[Start of Attachment]
(** * swagger-enforcer: validator, discriminator resolver and template
      materializer, embedded in Rocq.

    The development follows the layout of the repository:
    - [Js]         values of the host language that the library handles;
    - [Validate]   bin-2/validate.js (validator and discriminator resolver);
    - [ApplyTemplate]  bin/apply-template.js (template/defaults materializer);
    - [Swagger]    the parser of request parameters of the version modules.
    The source of the mutation wrapper ([bin/enforcer]) is not part of the
    files at hand and is not embedded.
    The facts proved about each of them follow, in [ValidateFacts] and
    [ApplyTemplateFacts], then in [ValidateMore], [ApplyTemplateMore] and
    [SwaggerFacts]. *)

From Stdlib Require Import ZArith QArith Qround Lia Lqa DecimalString.
From stdpp Require Import gmap strings list.

Set Warnings "-register-all".
Local Open Scope string_scope.
Local Open Scope list_scope.
Local Open Scope nat_scope.

(* ===================================================================== *)
(** ** Host-language values *)
(* ===================================================================== *)

Module Js.

(** A JavaScript number: a finite rational or NaN (infinities and the
    rounding of doubles are left out). *)
Inductive number := NaN | Num (q : Q).

Inductive value :=
| VUndefined
| VNull
| VBool (b : bool)
| VNum (n : number)
| VStr (s : string)
| VDate (time : number)
| VArr (elems : list value)
| VObj (fields : list (string * value)).

(** Thrown errors. *)
Inductive exn :=
| TypeError (msg : string)
| SyntaxError (msg : string).

(** Outcome of a call: a normal return, a thrown error, or the call stack
    running out (the recursion budget of the embedding). *)
Inductive res (A : Type) :=
| Ret (a : A)
| Throw (e : exn)
| StackOverflow.
Arguments Ret {A} a.
Arguments Throw {A} e.
Arguments StackOverflow {A}.

Definition string_of_nat (n : nat) : string :=
  NilEmpty.string_of_uint (Nat.to_uint n).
[End of Attachment]
▸ **Brief**
Reproduce all the records, exactly and in full.

▸ **Result below**
(** * swagger-enforcer: validator, discriminator resolver and template
      materializer, embedded in Rocq.

    The development follows the layout of the repository:
    - [Js]         values of the host language that the library handles;
    - [Validate]   bin-2/validate.js (validator and discriminator resolver);
    - [ApplyTemplate]  bin/apply-template.js (template/defaults materializer);
    - [Swagger]    the parser of request parameters of the version modules.
    The source of the mutation wrapper ([bin/enforcer]) is not part of the
    files at hand and is not embedded.
    The facts proved about each of them follow, in [ValidateFacts] and
    [ApplyTemplateFacts], then in [ValidateMore], [ApplyTemplateMore] and
    [SwaggerFacts]. *)

From Stdlib Require Import ZArith QArith Qround Lia Lqa DecimalString.
From stdpp Require Import gmap strings list.

Set Warnings "-register-all".
Local Open Scope string_scope.
Local Open Scope list_scope.
Local Open Scope nat_scope.

(* ===================================================================== *)
(** ** Host-language values *)
(* ===================================================================== *)

Module Js.

(** A JavaScript number: a finite rational or NaN (infinities and the
    rounding of doubles are left out). *)
Inductive number := NaN | Num (q : Q).

Inductive value :=
| VUndefined
| VNull
| VBool (b : bool)
| VNum (n : number)
| VStr (s : string)
| VDate (time : number)
| VArr (elems : list value)
| VObj (fields : list (string * value)).

(** Thrown errors. *)
Inductive exn :=
| TypeError (msg : string)
| SyntaxError (msg : string).

(** Outcome of a call: a normal return, a thrown error, or the call stack
    running out (the recursion budget of the embedding). *)
Inductive res (A : Type) :=
| Ret (a : A)
| Throw (e : exn)
| StackOverflow.
Arguments Ret {A} a.
Arguments Throw {A} e.
Arguments StackOverflow {A}.

Definition string_of_nat (n : nat) : string :=
  NilEmpty.string_of_uint (Nat.to_uint n).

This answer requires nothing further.